### Instructions to follow
In the data below, one line contains "destruct (nth_error_updLast (bindFunc" and a later one contains "- intros p l H. unfold inert in H.". Print both, with every line between them, exactly and alone.

### Input data
____

(** C2, on the code.  Sockets 1 and 2 are members of r1; socket 1 does
    not answer a heartbeat probe and is terminated on the next tick.  Its
    membership is removed, socket 2 is still an open member of r1, and
    nothing was written to any socket: no leave event is broadcast. *)
Theorem heartbeat_drop_broadcasts_no_leave :
  reachable Scenario.silent_peer_dropped /\
  bound Scenario.two_members 1 "r1" "u1" "Alice" /\
  lookup Scenario.two_members "r1" "u1"
  = Some {| ws := 1; userId := "u1"; nickname := "Alice" |} /\
  is_open Scenario.silent_peer_dropped 1 = false /\
  lookup Scenario.silent_peer_dropped "r1" "u1" = None /\
  recipients Scenario.silent_peer_dropped "r1" = [2] /\
  new_sends Scenario.two_members Scenario.silent_peer_dropped = [].
Proof.
  split; [exact reachable_silent_peer_dropped|].
  split; [unfold bound; repeat split; try reflexivity; discriminate|].
  vm_compute. repeat split.
Qed.

End DisconnectProperties.

(* ================================================================= *)
(** ** History on join *)

Section HistoryFacts.

Lemma insert_desc_perm r l : Permutation (insert_desc r l) (r :: l).
Proof.
  induction l as [|x l IH]; simpl; [reflexivity|].
  destruct (created_at x <? created_at r)%nat; [reflexivity|].
  rewrite IH. apply perm_swap.
Qed.

Lemma order_desc_perm l : Permutation (order_desc l) l.
Proof.
  induction l as [|x l IH]; simpl; [reflexivity|].
  rewrite insert_desc_perm. now constructor.
Qed.

Lemma insert_desc_sorted r l : descending l -> descending (insert_desc r l).
Proof.
  unfold descending. induction l as [|x l IH]; simpl; intro Hs.
  - repeat constructor.
  - apply StronglySorted_inv in Hs. destruct Hs as [Hs Hx].
    destruct (created_at x <? created_at r)%nat eqn:E.
    + apply Nat.ltb_lt in E. constructor.
      * constructor; assumption.
      * constructor; [lia|].
        rewrite Forall_forall in *. intros y Hy. specialize (Hx y Hy). lia.
    + apply Nat.ltb_ge in E. constructor; [now apply IH|].
      rewrite Forall_forall in *. intros y Hy.
      apply (Permutation_in _ (insert_desc_perm r l)) in Hy.
      destruct Hy as [<-|Hy]; [exact E|now apply Hx].
Qed.
(** C5, amended.  The function name of a block is bound by a
    function-declaration line handled in the Top state, wherever it comes
    after the block (whether or not it immediately follows its closure):
    such a line binds the last block of the document when that block has no
    function name yet, and changes nothing else.  No line, in any state,
    changes a block that is already in the document otherwise: a block
    with a function name keeps it for ever, and only the last block can be
    bound.  A line that matches no pattern and declares no function leaves
    the parser as it is; so a block immediately followed by
    [cmd_push() {] is bound to [cmd_push], and a block followed by
    unrelated code only keeps an empty function name. *)
Theorem C5_function_association_amended :
  (forall p l bs b,
      matchFuncDecl l <> [] ->
      Document.Blocks (doc p) = bs ++ [b] ->
      handleTop p l
      = set_doc (Document.set_Blocks (bs ++ [bindFunc (matchFuncDecl l) b]) (doc p)) p)
  /\ (forall p l p' i b,
         step p l = Done p' ->
         nth_error (Document.Blocks (doc p)) i = Some b ->
         nth_error (Document.Blocks (doc p')) i = Some b
         \/ (Block.FunctionName b = []
             /\ S i = length (Document.Blocks (doc p))
             /\ matchFuncDecl l <> []
             /\ nth_error (Document.Blocks (doc p')) i
                = Some (Block.set_FunctionName (matchFuncDecl l) b)))
  /\ (forall p l, inert l = true -> handleTop p l = p)
  /\ ParseReader (script ["#@/subcommand push"; " # Push."; " ##"; "cmd_push() {"]%string)
     = Done (Document.mk [] [] Meta.zero
               [Block.set_FunctionName (lit "cmd_push")
                  (Block.set_Description (lit "Push.")
                     (Block.new VisibilitySubcommand (lit "push") 1))] [],
             None)
  /\ ParseReader (script ["#@/command"; " # Standalone."; " ##"; "";
                          "echo hi"]%string)
     = Done (Document.mk [] [] Meta.zero
               [Block.set_Description (lit "Standalone.")
                  (Block.new VisibilityCommand [] 1)] [],
             None).
Proof.
  split; [|split; [|split; [|split]]].
  - intros p l bs b H Hb.
    rewrite (handleTop_decl p l H), Hb, updLast_snoc. reflexivity.
  - intros p l p' i b Hs Hn.
    destruct (step_blocks p l p' Hs) as [ext [Hext [E|[Hf E]]]]; rewrite E.
    + left. rewrite nth_error_app1; [exact Hn|].
      apply nth_error_Some. congruence.
    + assert (Hi : i < length (Document.Blocks (doc p)))
        by (apply nth_error_Some; congruence).
      assert (Hn' : nth_error (Document.Blocks (doc p) ++ ext) i = Some b)
        by (rewrite nth_error_app1; assumption).
      destruct (nth_error_updLast (bindFunc (matchFuncDecl l)) _ i b Hn')
        as [[H1 H2]|[H1 H2]]; [|now left].
      rewrite length_app in H1.
      destruct Hext as [->|[x ->]]; [|simpl in H1; lia].
      simpl in H1. rewrite Nat.add_0_r in H1.
      rewrite H2. unfold bindFunc.
      destruct (isEmpty (Block.FunctionName b)) eqn:Ef; [|now left].
      right. apply isEmpty_true in Ef. repeat split; assumption.
  - intros p l H. unfold inert in H.
    repeat (apply andb_true_iff in H as [H ?]).
    unfold MatchString in *. unfold handleTop.
    destruct (FindStringSubmatch reShebang l); [discriminate|].
    destruct (FindStringSubmatch reShedocInline l); [discriminate|].
    destruct (FindStringSubmatch reShedocOpen l); [discriminate|].
    destruct (FindStringSubmatch reSheblockOpen l); [discriminate|].
    destruct (isEmpty (matchFuncDecl l)); [reflexivity | discriminate].
  - vm_compute. reflexivity.
  - vm_compute. reflexivity.
Qed.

____

### Problem solution
      destruct (nth_error_updLast (bindFunc (matchFuncDecl l)) _ i b Hn')
        as [[H1 H2]|[H1 H2]]; [|now left].
      rewrite length_app in H1.
      destruct Hext as [->|[x ->]]; [|simpl in H1; lia].
      simpl in H1. rewrite Nat.add_0_r in H1.
      rewrite H2. unfold bindFunc.
      destruct (isEmpty (Block.FunctionName b)) eqn:Ef; [|now left].
      right. apply isEmpty_true in Ef. repeat split; assumption.
  - intros p l H. unfold inert in H.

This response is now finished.